An update issued by the Scottish Government today, March 18, reveals that 227 people this side of the border have now tested positive for Covid-19, as the illness is also known.
So far, 6,091 tests have been carried out, with 5,864 of them turning out negative.
Another fatality reported today took the death toll claimed by the disease in Scotland to three, following the announcement of the first last Friday and another on Tuesday.
Announcing the second death, Scottish chief medical officer Catherine Calderwood said: “I am very saddened to report that an elderly patient with underlying health conditions, who has tested positive for coronavirus, has died.
“They were being treated by the NHS Greater Glasgow and Clyde Health Board.
“I offer my deepest condolences to their friends and family at this difficult time.
“No further information will be available to protect patient confidentiality.”
No details of the disease’s third Scottish victim, announced at a briefing in Edinburgh today by Scottish Government first minister Nicola Sturgeon, had been released at time of going to press.
The 227 diagnoses of Covid-19 confirmed in Scotland today, up from 195 the day before, are among 1,950 UK-wide, causing 71 deaths.
The figure of seven for the Borders has remained static since going up from five on Sunday.
It is now a week since the first two cases of the illness were confirmed in the region, with that figure going up to three on Friday, five on Saturday, then the current total of seven the day after.

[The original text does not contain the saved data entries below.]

(** * Demo-chatbot: the streaming message relay and its WebSocket fan-out

    A shallow embedding of [server/routes.ts], [server/storage.ts],
    [server/openai.ts], the parts of [shared/schema.ts] they rely on, and
    the client's file checks and frame handler.

    - JavaScript [Map]s are finite maps ([gmap]); plain objects whose keys are
      inspected dynamically (the settings row, JSON bodies) are [gmap string].
    - [async] handlers are state transformers on the server state.  Whatever
      the outside world decides (the clock read by [new Date()], the random
      connection id, the result of [parseInt] on a path parameter, the
      outcome of the upstream completion call) is an argument of the
      transformer.
    - every [ws.send] is recorded in a per-socket list of frames.
    - a handler is followed from its first statement to its last without
      another handler running in between.
    - the upload middleware in front of the message route is a function of
      the file parts of the form; the route is the middleware followed by
      the handler.
    - validation by the zod schemas derived from the tables is reduced to
      what it decides for the values the handlers pass in: presence and type
      of each known key, and the 32-bit range of an integer column. *)

From stdpp Require Import gmap strings list fin_maps sorting.

Local Open Scope Z_scope.

(** ** JavaScript values and truthiness *)

(** Scalar JSON values, as stored in the settings row and carried by request
    bodies.  An absent key ([undefined]) is [None] at the lookup. *)
Inductive JVal :=
  | JNull
  | JBool (b : bool)
  | JNum (n : Z)
  | JStr (s : string).

#[global] Instance JVal_eq_dec : EqDecision JVal.
Proof. solve_decision. Defined.

(** [Boolean(s)] for a string: only the empty string is falsy. *)
Definition truthy_string (s : string) : bool :=
  match s with
  | EmptyString => false
  | String _ _ => true
  end.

At her briefing today, Ms Sturgeon said: “People’s way of life will be changing dramatically, and potentially for some time to come.
“Lives are being disrupted like never before.”
That warning followed a plea earlier in the day for Scots over the age of 70 to remain at home as much as possible.
Speaking during a visit to Age Scotland’s headquarters in Edinburgh to announce £80,000 in funding to help the charity deal with up to 1,500 calls a day, Ms Sturgeon said that “very strong” guidance is “very much for the protection of older people”.
She told the Press Association: “They should be staying home as much as possible, reducing unnecessary social interaction.
“I know that’s going to be difficult, particularly for older people like my own mum and dad, who see my niece and look after my niece after school.
“To cut that kind of social interaction is going to be tough, but it is for their own protection because we know that in the elderly population, there is more vulnerability to becoming seriously ill with coronavirus and in a small number of cases – but every case matters – dying from it.
“This is very much for the protection of older people.
“These measures will reduce the risk for all of us of getting this virus, but they will also reduce the risk that if we do become infected we’re not passing it on to other people, particularly people who might be vulnerable.
“This is not the government telling you to do difficult things for the sake of it. These are not decisions we are taking lightly. This is not advice we’re giving lightly. It’s for the protection of all of us and to save lives, so my advice to people generally is to follow this guidance for good reason. Do the right thing here.”